In Afghan Refugee Resettlement, American Finds Bipartisanship, Just 4 States Close Borders

The Biden administration has requested congressional funding to begin the resettlement of Afghan refugees, the Associated Press reported. By the end of this month, the U.S. plans to settle 65,000 refugees, and by this time next year, the country aims to settle 95,000 refugees.

Following the end to America's longest war, the nation now faces what some have called a "moral obligation" to support the resettlement of the thousands of Afghans who supported U.S. military forces during the time of the country's occupation.

Right now, the federal government finds itself working to resettle some 37,000 refugees. Newsweek previously reported that over nearly 10,000 of these individuals will find themselves in the historically refugee-friendly states of California and Texas, with over 5,200 ending up in California and nearly 4,500 coming to Texas.

While these two giants of the American landscape stand to see the most Afghan refugees, most of the U.S. will be welcoming these allies within a matter of weeks.
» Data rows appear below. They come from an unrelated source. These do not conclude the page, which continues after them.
Record wf_syms (m : gmap (option string) Sym) (ss : list SymbolInfo) : Prop := mk_wf_syms {
  (* the cache only holds live symbols, under their own raw name *)
  wf_map_valid : ∀ k i, m !! k = Some i → ∃ s, ss !! i = Some s ∧ rawName s = k;
  (* every symbol is the one the cache holds for its raw name *)
  wf_registered : ∀ i s, ss !! i = Some s → m !! rawName s = Some i;
  wf_edges_valid : ∀ i s j, ss !! i = Some s →
    j ∈ outEdges s ∨ j ∈ inEdges s → (j < length ss)%nat;
  (* edge mirroring *)
  wf_mirrored : ∀ i j si sj, ss !! i = Some si → ss !! j = Some sj →
    (j ∈ outEdges si ↔ i ∈ inEdges sj);
  wf_levels : ∀ i s, ss !! i = Some s → level_ok (analyzed s);
}.

Definition wf_tasks (n : nat) (np : Promise) (ts : list task) : Prop :=
  ∀ t, t ∈ ts → task_ok n np t.

Definition wf_files (fm : gmap string FileId) (n : nat) : Prop :=
  ∀ p f, fm !! p = Some f → (f < n)%nat.

Definition WF (kb : KB) : Prop :=
  wf_syms (symbolsByRawName kb) (syms kb) ∧
  wf_tasks (length (syms kb)) (nextPromise kb) (tasks kb) ∧
  wf_files (filesByPath kb) (length (files kb)).

(** Every numeric level is at least [L]. *)
Definition levels_ge (L : Z) (kb : KB) : Prop :=
  ∀ i s z, syms kb !! i = Some s → JS.toNumber (analyzed s) = Some z → L ≤ z.

(** The budget [n] covers a cascade started with [hops]. *)
Definition fuel_ok (L : Z) (hops : JS.value) (n : nat) : Prop :=
  (1 ≤ n)%nat ∧ ∀ h, JS.toNumber hops = Some h → h - L < Z.of_nat n.

(** The mirror law: [b] is among [a]'s out-edges exactly when [a] is among
    [b]'s in-edges. *)
Definition mirrored (kb : KB) : Prop :=
  ∀ a b sa sb, syms kb !! a = Some sa → syms kb !! b = Some sb →
    (a ∈ outEdges sb ↔ b ∈ inEdges sa).

(** The edge [a → b] is recorded on both sides. *)
Definition has_edge (kb : KB) (a b : Sym) : Prop :=
  ∃ sa sb, syms kb !! a = Some sa ∧ syms kb !! b = Some sb ∧
           b ∈ outEdges sa ∧ a ∈ inEdges sb.

(** ** Earlier and later states *)

(** Synchronous code only adds suspended activations, at the end. *)
Definition tasks_grow (kb kb' : KB) : Prop := ∃ more, tasks kb' = tasks kb ++ more.

(** What a state reached by synchronous code keeps of the state it started
    from: references stay live, a cached raw name keeps its symbol, and the
    suspended activations are still there. *)
Record ext (kb kb' : KB) : Prop := mk_ext {
  ext_syms : (length (syms kb) ≤ length (syms kb'))%nat;
  ext_map : ∀ k i, symbolsByRawName kb !! k = Some i → symbolsByRawName kb' !! k = Some i;
  ext_files : (length (files kb) ≤ length (files kb'))%nat;
  ext_tasks : tasks_grow kb kb';
}.

(** What any later state keeps, also across resumptions (which take their
    activation off the list). *)
Record later (kb kb' : KB) : Prop := mk_later {
  later_syms : (length (syms kb) ≤ length (syms kb'))%nat;
  later_map : ∀ k i, symbolsByRawName kb !! k = Some i → symbolsByRawName kb' !! k = Some i;
  later_files : (length (files kb) ≤ length (files kb'))%nat;
}.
So far, according to data gathered by the AP, only Hawaii, South Dakota, West Virginia, Wyoming, and the District of Columbia have closed their doors to the administration's resettlement efforts.
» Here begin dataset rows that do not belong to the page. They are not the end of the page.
(** X14: A failure to publish is never fatal.  Whatever the clock reads and
    whatever the three pipelines answer, [genHostSwarmFiles] returns, having
    run exactly the three pipelines and neither spawned, signalled nor
    slept.  When every pipeline fails, each failure is reported by one line
    that holds the whole pipeline, and the next token is still tried. *)
Theorem genHostSwarmFiles_swallows_failures :
  forall (os : OS) (self : IPFSClient) (h : trace),
    (exists ev,
        genHostSwarmFiles os self h = (Ret tt, (h ++ ev)%list)
        /\ captured ev
           = map (publish_command self) (sharedTokens (time_result os h))
        /\ List.length (captured ev) = 3%nat
        /\ spawns ev = 0%nat /\ sleeps ev = 0%nat /\ signals ev = 0%nat)
    /\ ((forall h' cmd, check_output_result os h' cmd = None) ->
        genHostSwarmFiles os self h
        = (Ret tt,
           (h ++ TimeTime
              :: flat_map
                   (fun t => [CheckOutput (publish_command self t);
                              Print (failed_command (publish_command self t))])
                   (sharedTokens (time_result os h)))%list))
    /\ (forall cmd, Py.contains cmd (failed_command cmd) = true).
Proof.
  intros os self h.
  assert (E : genHostSwarmFiles os self h
              = for_each (sharedTokens (time_result os h)) (publish os self)
                  (log h TimeTime)) by reflexivity.
  destruct (for_each_publish_counts os self
              (sharedTokens (time_result os h)) (log h TimeTime))
    as [ev [Eev [Hc [Hs [Hz [Hk [_ Hf]]]]]]].
  split; [|split].
  - exists (TimeTime :: ev). rewrite E, Eev. unfold log.
    rewrite <- app_assoc. split; [reflexivity|].
    split; [exact Hc|]. split.
    + change (captured (TimeTime :: ev)) with (captured ev).
      rewrite Hc. reflexivity.
    + unfold spawns, sleeps, signals in *. rewrite !count_cons, Hs, Hz, Hk.
      repeat split.
  - intros Hfail. rewrite E, Eev, (Hf Hfail). unfold log.
    rewrite <- app_assoc. reflexivity.
  - intros cmd. apply contains_iff.
    exists "ERROR: Failed to run command: ", ". Please report this error".
    reflexivity.
Qed.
Afghan Refugees Arrive At Dulles Airport After US Pulls Out Final Troop
Forty-six states have agreed to welcome Afghan refugees, supporting their efforts to resettle in the U.S. Above, refugees are seen at Dulles International Airport after being evacuated from Kabul, on August 31, 2021, in Dulles, Virginia. Photo by Anna Moneymaker/Getty Images

While immigration has served as a feature of American political polarization for decades, in this case, resettlement appears to be a bipartisan effort. The red states of Florida, Missouri and Oklahoma have each decided to take in more than 1,000 refugees—among the most in the country. The blue states of New York, Washington and Maryland similarly stood amongst the top welcomers, also taking in north of 1,000 refugees.

States that have rejected resettlement efforts seem to have done so because of either lack of capacity or lack of existing Afghan communities. Current federal resettlement efforts attempt to place newly arriving Afghans in existing Afghan American communities, where they can remain in touch with their culture while also being around others who will support their journey in becoming accustomed to American life.

Lutheran Social Services, a South Dakota refugee resettlement agency, told U.S. News and World Report that the state does not have the requisite capacity to support successful integration. Similarly, Wyoming does not have any existing Afghan communities, having never taken in refugees in since 2001.

West Virginia is still deciding on how and if the state may be able to accommodate Afghan refugees, Governor Jim Justice said last month. Hawaii has remained quiet about its intention, and D.C. faces high housing costs that could make resettlement challenging. Despite his party's stance on certain immigration policies, Senate Minority Leader Mitch McConnell supports resettlement.

"It seems to me we owe it to these people who took a chance with us, that they could have a more normal life in (their) backward country, to help them have a new life somewhere else, and if some of them want to come to America, I think that's fine with me," McConnell said during an address in Kentucky.